Assigned task> Repeat every record exactly as written.

Provided entries>

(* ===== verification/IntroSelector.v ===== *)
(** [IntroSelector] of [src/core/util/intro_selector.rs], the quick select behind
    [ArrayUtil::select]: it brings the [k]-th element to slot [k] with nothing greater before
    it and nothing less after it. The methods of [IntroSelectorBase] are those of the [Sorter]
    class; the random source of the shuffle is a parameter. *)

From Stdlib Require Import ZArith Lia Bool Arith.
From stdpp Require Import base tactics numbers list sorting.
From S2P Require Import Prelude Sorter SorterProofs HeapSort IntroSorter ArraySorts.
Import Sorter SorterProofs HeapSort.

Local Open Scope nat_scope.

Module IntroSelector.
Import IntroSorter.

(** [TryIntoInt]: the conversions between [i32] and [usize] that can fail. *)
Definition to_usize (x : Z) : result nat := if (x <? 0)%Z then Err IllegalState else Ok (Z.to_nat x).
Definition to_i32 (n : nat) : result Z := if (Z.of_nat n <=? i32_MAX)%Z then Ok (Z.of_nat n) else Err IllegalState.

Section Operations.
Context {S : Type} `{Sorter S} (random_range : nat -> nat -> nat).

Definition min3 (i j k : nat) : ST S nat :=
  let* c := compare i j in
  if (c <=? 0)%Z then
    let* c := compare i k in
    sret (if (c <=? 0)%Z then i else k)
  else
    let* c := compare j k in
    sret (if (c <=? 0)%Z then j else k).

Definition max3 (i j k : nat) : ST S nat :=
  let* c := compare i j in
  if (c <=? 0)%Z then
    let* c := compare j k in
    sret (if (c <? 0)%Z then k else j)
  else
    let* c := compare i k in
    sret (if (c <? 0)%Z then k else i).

The answer>
(* ===== verification/IntroSelector.v ===== *)
(** [IntroSelector] of [src/core/util/intro_selector.rs], the quick select behind
    [ArrayUtil::select]: it brings the [k]-th element to slot [k] with nothing greater before
    it and nothing less after it. The methods of [IntroSelectorBase] are those of the [Sorter]
    class; the random source of the shuffle is a parameter. *)

From Stdlib Require Import ZArith Lia Bool Arith.
From stdpp Require Import base tactics numbers list sorting.
From S2P Require Import Prelude Sorter SorterProofs HeapSort IntroSorter ArraySorts.
Import Sorter SorterProofs HeapSort.

Local Open Scope nat_scope.

Module IntroSelector.
Import IntroSorter.

(** [TryIntoInt]: the conversions between [i32] and [usize] that can fail. *)
Definition to_usize (x : Z) : result nat := if (x <? 0)%Z then Err IllegalState else Ok (Z.to_nat x).
Definition to_i32 (n : nat) : result Z := if (Z.of_nat n <=? i32_MAX)%Z then Ok (Z.of_nat n) else Err IllegalState.

Section Operations.
Context {S : Type} `{Sorter S} (random_range : nat -> nat -> nat).

Definition min3 (i j k : nat) : ST S nat :=
  let* c := compare i j in
  if (c <=? 0)%Z then
    let* c := compare i k in
    sret (if (c <=? 0)%Z then i else k)
  else
    let* c := compare j k in
    sret (if (c <=? 0)%Z then j else k).

Definition max3 (i j k : nat) : ST S nat :=
  let* c := compare i j in
  if (c <=? 0)%Z then
    let* c := compare j k in
    sret (if (c <? 0)%Z then k else j)
  else
    let* c := compare i k in
    sret (if (c <? 0)%Z then k else i).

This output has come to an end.